**** Supplied entries

(* ===== verification/ImageIndex.v ===== *)
(** * The persistent image index (src/sm_image_index.c)

    The index remembers, per image file, its fingerprint (size and mtime), whether
    its last scan completed and which titles it holds, so that an unchanged image
    need not be mounted again.  It is loaded from and saved to one binary file;
    structs are written as they lie in memory, so the file format is modelled
    byte by byte ([encode_index], [load_index]).

    Every public operation runs under [g_image_index_mutex] and is one step.  The
    answers of the file system and of the title database are records of
    functions; pointers passed by callers are not NULL. *)
From S2P Require Import Prelude CString Bytes ImageCache.
Open Scope c_scope.

(** ** Data *)
Definition MAX_IMAGE_TITLES : nat := Z.to_nat 8192.
Definition IMAGE_INDEX_MAGIC : Z := 0x58444953.
Definition IMAGE_INDEX_VERSION : Z := 5.
Definition IMAGE_INDEX_BUILD_TIME_LENGTH : nat := 24.
Definition CONFIG_FILE : string := "/data/shadowmount/config.ini".
Definition PROFILES_FILE : string := "/data/shadowmount/profiles.ini".

Record image_index_entry_t := IndexEntry {
  ie_path : list Z; ie_size : Z; ie_mtime_sec : Z; ie_mtime_nsec : Z;
  ie_complete : Z; ie_valid : Z; ie_reserved : list Z;
}.

Record image_index_title_t := IndexTitle {
  it_image_index : Z; it_valid : Z; it_reserved : Z; it_title_id : list Z;
}.

(** The reserved bytes of a stamp are zero whenever the program writes one. *)
Record image_index_file_stamp_t := FileStamp {
  sp_inode : Z; sp_size : Z; sp_mtime_sec : Z; sp_ctime_sec : Z; sp_mtime_nsec : Z; sp_ctime_nsec : Z;
  sp_present : Z;
}.

Record image_index_context_t := IndexContext {
  cx_config : image_index_file_stamp_t; cx_profiles : image_index_file_stamp_t;
}.

Record image_index_header_t := IndexHeader {
  hd_magic : Z; hd_version : Z; hd_entry_capacity : Z; hd_title_capacity : Z;
  hd_build_time : list Z; hd_context : image_index_context_t;
}.

(** [memset] to zero. *)
Definition zero_entry : image_index_entry_t :=
  IndexEntry (replicate MAX_PATH 0) 0 0 0 0 0 (replicate 2 0).
Definition zero_title : image_index_title_t := IndexTitle 0 0 0 (replicate MAX_TITLE_ID 0).
Definition zero_stamp : image_index_file_stamp_t := FileStamp 0 0 0 0 0 0 0.
Definition zero_context : image_index_context_t := IndexContext zero_stamp zero_stamp.

(** The globals, and the file IMAGE_INDEX_FILE. *)
Record image_index := ImageIndex {
  ix_entries : list image_index_entry_t;
  ix_titles : list image_index_title_t;
  ix_loaded : bool;
  ix_dirty : bool;
  ix_context_valid : bool;
  ix_context : image_index_context_t;
  ix_file : option (list Z);
}.

Definition set_tables (es : list image_index_entry_t) (ts : list image_index_title_t) (dirty : bool)
    (w : image_index) : image_index :=
  ImageIndex es ts (ix_loaded w) dirty (ix_context_valid w) (ix_context w) (ix_file w).

Definition set_context (valid : bool) (cx : image_index_context_t) (w : image_index) : image_index :=
  ImageIndex (ix_entries w) (ix_titles w) (ix_loaded w) (ix_dirty w) valid cx (ix_file w).

Definition set_file (f : option (list Z)) (w : image_index) : image_index :=
  ImageIndex (ix_entries w) (ix_titles w) (ix_loaded w) (ix_dirty w) (ix_context_valid w)
    (ix_context w) f.

(** A process that has just started beside the file [f]. *)
Definition fresh_index (f : option (list Z)) : image_index :=
  ImageIndex (replicate MAX_IMAGE_MOUNTS zero_entry) (replicate MAX_IMAGE_TITLES zero_title)
    false false false zero_context f.

(** ** The environment of one call *)
Record index_stat := IndexStat {
  xs_regular : bool; xs_ino : Z; xs_size : Z; xs_mtime_sec : Z; xs_mtime_nsec : Z;
  xs_ctime_sec : Z; xs_ctime_nsec : Z;
}.

(** [stat]: a result, ENOENT, or another error. *)
Inductive stat_answer := StatIs (st : index_stat) | StatNoEnt | StatFails.

(** How far writing the temporary file and renaming it gets. *)
Inductive save_io := SaveOpenFails | SaveWriteFails | SaveRenameFails | SaveDone.

Record index_env := IndexEnv {
  env_stat : string -> stat_answer;
  env_open : bool;      (** opening the existing index file for reading succeeds *)
  env_unlink : bool;    (** [unlink] succeeds *)
  env_save : save_io;
}.

(** What the rest of the program knows of a title (src/sm_filesystem.c,
    src/sm_appdb.c). *)
Record title_env := TitleEnv {
  is_installed : string -> bool;
  has_appmeta_data : string -> bool;
  read_mount_link : string -> option string;
  read_mount_image_link : string -> option string;
  app_db_title_list_contains : string -> bool;
}.

(** ** Configuration stamps *)
Definition read_file_stamp (stat : string -> stat_answer) (path : string) :
    bool * image_index_file_stamp_t :=
  match stat path with
  | StatNoEnt => (true, zero_stamp)
  | StatFails => (false, zero_stamp)
  | StatIs st =>
      (true, FileStamp (u64 (xs_ino st)) (u64 (xs_size st)) (i64 (xs_mtime_sec st))
               (i64 (xs_ctime_sec st)) (i32 (xs_mtime_nsec st)) (i32 (xs_ctime_nsec st)) 1)
  end.

Definition read_index_context (stat : string -> stat_answer) : bool * image_index_context_t :=
  let '(config_ready, config) := read_file_stamp stat CONFIG_FILE in
  let '(profiles_ready, profiles) := read_file_stamp stat PROFILES_FILE in
  (config_ready && profiles_ready, IndexContext config profiles).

********

• **Exercise requirements**: Please write out all of the records above, character for character.

• **Solution to the exercise**:
(* ===== verification/ImageIndex.v ===== *)
(** * The persistent image index (src/sm_image_index.c)

    The index remembers, per image file, its fingerprint (size and mtime), whether
    its last scan completed and which titles it holds, so that an unchanged image
    need not be mounted again.  It is loaded from and saved to one binary file;
    structs are written as they lie in memory, so the file format is modelled
    byte by byte ([encode_index], [load_index]).

    Every public operation runs under [g_image_index_mutex] and is one step.  The
    answers of the file system and of the title database are records of
    functions; pointers passed by callers are not NULL. *)
From S2P Require Import Prelude CString Bytes ImageCache.
Open Scope c_scope.

(** ** Data *)
Definition MAX_IMAGE_TITLES : nat := Z.to_nat 8192.
Definition IMAGE_INDEX_MAGIC : Z := 0x58444953.
Definition IMAGE_INDEX_VERSION : Z := 5.
Definition IMAGE_INDEX_BUILD_TIME_LENGTH : nat := 24.
Definition CONFIG_FILE : string := "/data/shadowmount/config.ini".
Definition PROFILES_FILE : string := "/data/shadowmount/profiles.ini".

Record image_index_entry_t := IndexEntry {
  ie_path : list Z; ie_size : Z; ie_mtime_sec : Z; ie_mtime_nsec : Z;
  ie_complete : Z; ie_valid : Z; ie_reserved : list Z;
}.

Record image_index_title_t := IndexTitle {
  it_image_index : Z; it_valid : Z; it_reserved : Z; it_title_id : list Z;
}.

(** The reserved bytes of a stamp are zero whenever the program writes one. *)
Record image_index_file_stamp_t := FileStamp {
  sp_inode : Z; sp_size : Z; sp_mtime_sec : Z; sp_ctime_sec : Z; sp_mtime_nsec : Z; sp_ctime_nsec : Z;
  sp_present : Z;
}.

Record image_index_context_t := IndexContext {
  cx_config : image_index_file_stamp_t; cx_profiles : image_index_file_stamp_t;
}.

Record image_index_header_t := IndexHeader {
  hd_magic : Z; hd_version : Z; hd_entry_capacity : Z; hd_title_capacity : Z;
  hd_build_time : list Z; hd_context : image_index_context_t;
}.

(** [memset] to zero. *)
Definition zero_entry : image_index_entry_t :=
  IndexEntry (replicate MAX_PATH 0) 0 0 0 0 0 (replicate 2 0).
Definition zero_title : image_index_title_t := IndexTitle 0 0 0 (replicate MAX_TITLE_ID 0).
Definition zero_stamp : image_index_file_stamp_t := FileStamp 0 0 0 0 0 0 0.
Definition zero_context : image_index_context_t := IndexContext zero_stamp zero_stamp.

(** The globals, and the file IMAGE_INDEX_FILE. *)
Record image_index := ImageIndex {
  ix_entries : list image_index_entry_t;
  ix_titles : list image_index_title_t;
  ix_loaded : bool;
  ix_dirty : bool;
  ix_context_valid : bool;
  ix_context : image_index_context_t;
  ix_file : option (list Z);
}.

Definition set_tables (es : list image_index_entry_t) (ts : list image_index_title_t) (dirty : bool)
    (w : image_index) : image_index :=
  ImageIndex es ts (ix_loaded w) dirty (ix_context_valid w) (ix_context w) (ix_file w).

Definition set_context (valid : bool) (cx : image_index_context_t) (w : image_index) : image_index :=
  ImageIndex (ix_entries w) (ix_titles w) (ix_loaded w) (ix_dirty w) valid cx (ix_file w).

Definition set_file (f : option (list Z)) (w : image_index) : image_index :=
  ImageIndex (ix_entries w) (ix_titles w) (ix_loaded w) (ix_dirty w) (ix_context_valid w)
    (ix_context w) f.

(** A process that has just started beside the file [f]. *)
Definition fresh_index (f : option (list Z)) : image_index :=
  ImageIndex (replicate MAX_IMAGE_MOUNTS zero_entry) (replicate MAX_IMAGE_TITLES zero_title)
    false false false zero_context f.

(** ** The environment of one call *)
Record index_stat := IndexStat {
  xs_regular : bool; xs_ino : Z; xs_size : Z; xs_mtime_sec : Z; xs_mtime_nsec : Z;
  xs_ctime_sec : Z; xs_ctime_nsec : Z;
}.

(** [stat]: a result, ENOENT, or another error. *)
Inductive stat_answer := StatIs (st : index_stat) | StatNoEnt | StatFails.

(** How far writing the temporary file and renaming it gets. *)
Inductive save_io := SaveOpenFails | SaveWriteFails | SaveRenameFails | SaveDone.

Record index_env := IndexEnv {
  env_stat : string -> stat_answer;
  env_open : bool;      (** opening the existing index file for reading succeeds *)
  env_unlink : bool;    (** [unlink] succeeds *)
  env_save : save_io;
}.

(** What the rest of the program knows of a title (src/sm_filesystem.c,
    src/sm_appdb.c). *)
Record title_env := TitleEnv {
  is_installed : string -> bool;
  has_appmeta_data : string -> bool;
  read_mount_link : string -> option string;
  read_mount_image_link : string -> option string;
  app_db_title_list_contains : string -> bool;
}.

(** ** Configuration stamps *)
Definition read_file_stamp (stat : string -> stat_answer) (path : string) :
    bool * image_index_file_stamp_t :=
  match stat path with
  | StatNoEnt => (true, zero_stamp)
  | StatFails => (false, zero_stamp)
  | StatIs st =>
      (true, FileStamp (u64 (xs_ino st)) (u64 (xs_size st)) (i64 (xs_mtime_sec st))
               (i64 (xs_ctime_sec st)) (i32 (xs_mtime_nsec st)) (i32 (xs_ctime_nsec st)) 1)
  end.

Definition read_index_context (stat : string -> stat_answer) : bool * image_index_context_t :=
  let '(config_ready, config) := read_file_stamp stat CONFIG_FILE in
  let '(profiles_ready, profiles) := read_file_stamp stat PROFILES_FILE in
  (config_ready && profiles_ready, IndexContext config profiles).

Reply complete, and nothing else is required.